Best way to buy NVDA is through Dollar Cost Averaging.
@Tiger_comments @TigerStars @Tiger_SG
On the Fed side, I think the removal of forward guidance under Kevin Walsh increases uncertainty rather than reducing it. I’m staying more selective with sizing and holding some dry powder, since policy-driven volatility could rise through the summer.
For NVDA, I’m still long-term constructive but aware expectations are extremely high. Even a strong beat could see “sell the news” near term, though any pullback would likely be more of an entry opportunity if AI demand guidance stays strong.
@TigerClub @Tiger_comments @TigerStars
The appointment of a new Federal Reserve chair marks a shift from predictable forward guidance, with a Warsh-led Fed likely tolerating more volatility and reducing reliance on the Bernanke-Yellen-Powell playbook, making every economic release and FOMC meeting more market-moving
Sell in May signals are appearing, with summer trading likely choppier as liquidity weakens and positioning fades, while NVIDIA (NVDA) fundamentals remain strong from expected revenue growth and hyperscaler spending, but earnings risk hinges on elevated expectations and a post-earnings dip could provide a chance to rebuild trimmed exposure。。。
A beat-and-raise may deliver limited near-term upside as strong results are already priced in, with “buy the rumor, sell the news” remaining a credible risk
Evaluating position sizes before the closing bell requires balancing a historical "Sell in May" seasonal pattern against strong long-term artificial intelligence structural tailwinds.
Incoming Fed Chair Kevin Warsh's less-predictable policy stance alters traditional summer asset allocation.

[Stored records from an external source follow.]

(** Declaring a variable in a block again in the same block is not
    diagnosed: a second symbol is registered, and the name keeps denoting the
    first one.  The error "Duplicate definition" is behind a test that only
    symbols of file scope pass, and asks for a symbol of another scope. *)
Theorem duplicate_local_accepted s envs m m' env name t r0 y0 : symtab_ok s envs → wf_string name →
  envs NS_IDENT = m :: m' :: env → is_function t = false →
  m !! str_raw name = Some r0 → sb_symbols s !! r0 = Some y0 →
  ∃ s' r s'', sym_add depth s NS_IDENT name t SYM_DEFINITION LINK_NONE DECL_NORMAL = Ok (s', r) ∧
    r ≠ r0 ∧ named s' r (str_raw name) ∧ sym_lookup s' NS_IDENT name = Ok (s'', Some r0).
Proof.
  intros Hok Hw He Hf Hm Hy0. destruct (sym_lookup_ok s envs NS_IDENT name Hok Hw) as (s1 & Hl & Ht).
  rewrite He in Hl. cbn [env_lookup] in Hl. rewrite Hm in Hl. pose proof (touched_ok _ _ _ Ht Hok) as Hok1.
  pose proof (so_ns _ _ Hok1 NS_IDENT) as Hn. rewrite He in Hn.
  destruct (register_local s1 envs m (m' :: env) name t (Z.of_nat (length (m' :: env))) Hok1 Hw He Hf) as (s2 & r & Hr).
  destruct (sym_register_ok s1 envs NS_IDENT m (m' :: env) name t SYM_DEFINITION LINK_NONE _ s2 r
    Hok1 Hw He (or_introl eq_refl) Hr) as (Hok2 & Hn2 & Hnew).
  destruct (sym_lookup_ok s2 _ NS_IDENT name Hok2 Hw) as (s3 & Hl2 & _).
  rewrite env_set_eq, He in Hl2. cbn [env_bind env_lookup] in Hl2. unfold bind in Hl2. rewrite Hm, Hm in Hl2.
  exists s2, r, s3. split; [|split; [|by split]].
  - unfold sym_add. cbn [c_assert mbind outcome_bind negb bool_decide_true].
    change (negb (bool_decide (SYM_DEFINITION = SYM_LABEL))) with true.
    change (negb (bool_decide (SYM_DEFINITION = SYM_TAG)) || _) with true. cbn [c_assert mbind outcome_bind].
    rewrite Hl. cbn [mbind outcome_bind]. rewrite (depth_of _ _ _ Hn). cbn [mbind outcome_bind].
    destruct (touched_named s s1 r0 (str_raw (Symbol.sym_name y0)) Ht) as (y1 & Hy1 & _); [by exists y0|].
    unfold get_sym. rewrite Hy1. cbn [defined mbind outcome_bind].
    destruct (Z.eqb_spec (Z.of_nat (length (m' :: env))) 0); [cbn in *; lia|]. cbn [orb].
    change (bool_decide (LINK_NONE = LINK_EXTERN)) with false. cbn [andb]. exact Hr.
  - intros ->. apply (Hnew NS_IDENT). rewrite <-He in Hn.
    apply (so_bound _ _ Hok1 NS_IDENT m (str_raw name) r0); [rewrite He; constructor|done].
Qed.
End declare.


(** A block in which [x] is bound to the symbol 7. *)
Definition demo_scopes : list scope_cmd := [K_push; K_push; K_visible 7%N (cstr "x")].
Definition demo_block : symtab :=
  match scope_run demo_symtab NS_IDENT demo_scopes with Ok (s, _) => s | _ => demo_symtab end.
Lemma demo_block_ok :
  symtab_ok demo_block (env_set (λ _, []) NS_IDENT [<[cstr "x" := 7%N]> ∅; ∅]).
Proof.
  destruct (scope_run_ok demo_symtab (λ _, []) NS_IDENT demo_scopes [<[cstr "x" := 7%N]> ∅; ∅] []) as (s' & Hr & Hok).
  - apply demo_symtab_ok.
  - destruct demo_visible as (H7 & _). repeat (apply Forall_cons; split); try exact I; try exact H7. by apply Forall_nil.
  - vm_compute. reflexivity.
  - unfold demo_block. by rewrite Hr.
Qed.

Lemma sym_add_binds_witness :
  let r := sym_add 3 demo_block NS_IDENT (str_of (cstr "y")) basic_type__int SYM_DEFINITION LINK_NONE DECL_NORMAL in
  match r with
  | Ok (s', r) => named s' r (cstr "y") ∧
      ((∃ (m : bindings) env, [<[cstr "x" := 7%N]> ∅; ∅] = m :: env ∧ (m !! cstr "y" = None ∨ m !! cstr "y" = Some r)) →
       ∃ s'', sym_lookup s' NS_IDENT (str_of (cstr "y")) = Ok (s'', Some r))
  | _ => False
  end.
Proof.
  destruct (sym_add 3 demo_block NS_IDENT (str_of (cstr "y")) basic_type__int SYM_DEFINITION LINK_NONE DECL_NORMAL)
    as [[s' r]|msg|why] eqn:E; [|vm_compute in E; discriminate E..].
  apply (sym_add_binds 3 demo_block _ NS_IDENT (str_of (cstr "y")) basic_type__int SYM_DEFINITION LINK_NONE DECL_NORMAL
    s' r demo_block_ok); [|by left|exact E].
  apply str_of_wf; [done|repeat constructor; done].
Defined.

Lemma duplicate_local_accepted_witness :
  let x := str_of (cstr "x") in
  ∃ s' r s'', sym_add 3 demo_block NS_IDENT x basic_type__int SYM_DEFINITION LINK_NONE DECL_NORMAL = Ok (s', r) ∧
    r ≠ 7%N ∧ named s' r (str_raw x) ∧ sym_lookup s' NS_IDENT x = Ok (s'', Some 7%N).
Proof.
  apply (duplicate_local_accepted 3 demo_block _ (<[cstr "x" := 7%N]> ∅) ∅ [] (str_of (cstr "x"))
    basic_type__int 7%N demo_x demo_block_ok).
  - apply demo_visible.
  - reflexivity.
  - reflexivity.
  - vm_compute. reflexivity.
  - vm_compute. reflexivity.
Defined.

(** ** What is handed to the back end *)

(** The loop [while ((sym = yield_declaration(&ns_ident)) != NULL)] of
    [process_file]: the symbols that the back end gets. *)
Fixpoint declare_all (fuel : nat) (s : symtab) (id : nsid) : outcome (symtab * list symref) :=
  match fuel with
  | O => Undef "endless loop"
  | S fuel =>
      '(s, o) ← yield_declaration s id;
      match o with Some r => '(s, l) ← declare_all fuel s id; Ok (s, r :: l) | None => Ok (s, []) end
  end.

(** The symbols that an object file has to name although no definition of the
    parser does: objects without an initializer, string literals,
    floating-point constants, and what is imported, if it is used or if the code
    generator may call it ([memcpy]). *)
Inductive needs_output (s : symtab) (r : symref) : symbol → Prop :=
  | needs_tentative y : sym_symtype y = SYM_TENTATIVE → needs_output s r y
  | needs_string y : sym_symtype y = SYM_STRING_VALUE → needs_output s r y
  | needs_constant y : sym_symtype y = SYM_CONSTANT →
      etype_code T_FLOAT ≤ etype_code (type_of (sym_type y)) ≤ etype_code T_LDOUBLE → needs_output s r y
  | needs_import y : sym_symtype y = SYM_DECLARATION → sym_linkage y = LINK_EXTERN →
      sym_referenced y ≠ 0 ∨ decl_memcpy s = Some r → needs_output s r y.

Lemma is_real_spec t : is_real t = true ↔ etype_code T_FLOAT ≤ etype_code (type_of t) ≤ etype_code T_LDOUBLE.
Proof. unfold is_real, between. rewrite andb_true_iff, !Z.leb_le. done. Qed.
Lemma listed_nodup s envs id : symtab_ok s envs → NoDup (ns_symbol (ns_of s id)).
Proof.
  intros Hok. pose proof (so_owned _ _ Hok) as H. unfold owned in H. rewrite !NoDup_app in H. destruct id; tauto.
Qed.

Lemma yielded_spec s r y : yielded s r y = true ↔ needs_output s r y.
Proof.
  unfold yielded. split.
  - destruct (sym_symtype y) eqn:Et; try discriminate; intros H.
    + by apply needs_tentative.
    + apply andb_prop in H as [Hl H]. apply bool_decide_eq_true in Hl. apply needs_import; [done|done|].
      apply orb_prop in H as [H|H]; [left; intros E; by rewrite E in H|right; by apply bool_decide_eq_true in H].
    + by apply needs_string.
    + apply needs_constant; [done|]. by apply is_real_spec.
  - destruct 1 as [y Et|y Et|y Et Hr|y Et Hl H]; rewrite Et; [done|done| |].
    + by apply is_real_spec.
    + apply andb_true_intro. split; [by apply bool_decide_eq_true|]. apply orb_true_intro.
      destruct H as [H|H]; [left; by apply negb_true_iff, Z.eqb_neq|right; by apply bool_decide_eq_true].
Qed.

Definition pending (s : symtab) (r : symref) : bool :=
  match sb_symbols s !! r with Some y => yielded s r y | None => false end.

Lemma pending_same s s' r : sb_symbols s' = sb_symbols s → decl_memcpy s' = decl_memcpy s → pending s' r = pending s r.
Proof. intros H1 H2. unfold pending, yielded. by rewrite H1, H2. Qed.

(** One call: the next pending symbol, or the end of the list. *)
Lemma yield_from_ok s l c : (∀ r, r ∈ l → is_Some (sb_symbols s !! r)) → ∃ c' o, yield_from s l c = Ok (c', o) ∧
  match o with
  | None => filter (λ r, pending s r) l = [] ∧ c' = (c + length l)%nat
  | Some r => ∃ l', filter (λ r, pending s r) l = r :: filter (λ r, pending s r) l' ∧
      (c < c')%nat ∧ drop (c' - c) l = l' ∧ (c' - c ≤ length l)%nat
  end.
Proof.
  revert c. induction l as [|r l IH]; intros c Hal; cbn [yield_from]; [exists c, None; split_and!; try done; cbn; lia|].
  destruct (Hal r) as [y Hy]; [constructor|]. unfold get_sym. rewrite Hy. cbn [defined mbind outcome_bind].
  assert (Hp : pending s r = yielded s r y) by (unfold pending; by rewrite Hy).
  destruct (yielded s r y) eqn:E.
  - exists (S c), (Some r). split; [done|]. exists l. rewrite filter_cons_True by (by rewrite Hp).
    split; [done|]. split; [lia|]. replace (S c - c)%nat with 1%nat by lia. cbn. split; [done|lia].
  - rewrite filter_cons_False by (rewrite Hp; by intros []). destruct (IH (S c)) as (c' & o & -> & Ho); [intros; apply Hal; by constructor|].
    exists c', o. split; [done|]. destruct o as [r'|]; [|destruct Ho; split; [done|cbn; lia]].
    destruct Ho as (l' & Hf & Hc & Hd & Hl).
    exists l'. split; [done|]. split; [lia|]. replace (c' - c)%nat with (S (c' - S c)) by lia. cbn. split; [done|lia].
Qed.

Lemma declare_all_ok fuel s id l : drop (ns_cursor (ns_of s id)) (ns_symbol (ns_of s id)) = l →
  (length l < fuel)%nat → (∀ r, r ∈ l → is_Some (sb_symbols s !! r)) →
  ∃ s', declare_all fuel s id = Ok (s', filter (λ r, pending s r) l) ∧
    drop (ns_cursor (ns_of s' id)) (ns_symbol (ns_of s' id)) = [].
Proof.
  revert s l. induction fuel as [|fuel IH]; intros s l Hl Hf Hal; [lia|]. cbn [declare_all].
  unfold yield_declaration. rewrite Hl.
  destruct (yield_from_ok s l (ns_cursor (ns_of s id)) Hal) as (c' & o & -> & Ho). cbn [mbind outcome_bind].
  destruct o as [r|].
  - destruct Ho as (l' & Hfil & Hc & Hd & Hle). set (s' := set_ns id _ s). destruct (IH s' l') as (s1 & -> & Hend).
    + unfold s'. rewrite ns_of_set. cbn. rewrite <-Hd, <-Hl, drop_drop. f_equal. lia.
    + rewrite <-Hd, length_drop. lia.
    + intros r' Hr'. apply Hal. rewrite <-Hd in Hr'. eapply subseteq_drop; exact Hr'.
    + exists s1. cbn [mbind outcome_bind]. by rewrite Hfil.
  - destruct Ho as [-> ->]. eexists. split; [done|]. rewrite ns_of_set. cbn.
    rewrite <-drop_drop, Hl. by apply drop_ge.
Qed.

Adopt a Tactical Defensive Stance [1]
Tighter central bank conditions require structural adjustments. Long-term U.S. Treasury yields are holding near 52-week highs (with the 10-year around 4.65% and the 30-year hovering near 5.17%). This shift makes cash equivalents and short-term debt attractive instruments for storing dry powder.
Given the current environment, a standard beat-and-raise that merely matches high expectations risks a temporary "sell the news" consolidation.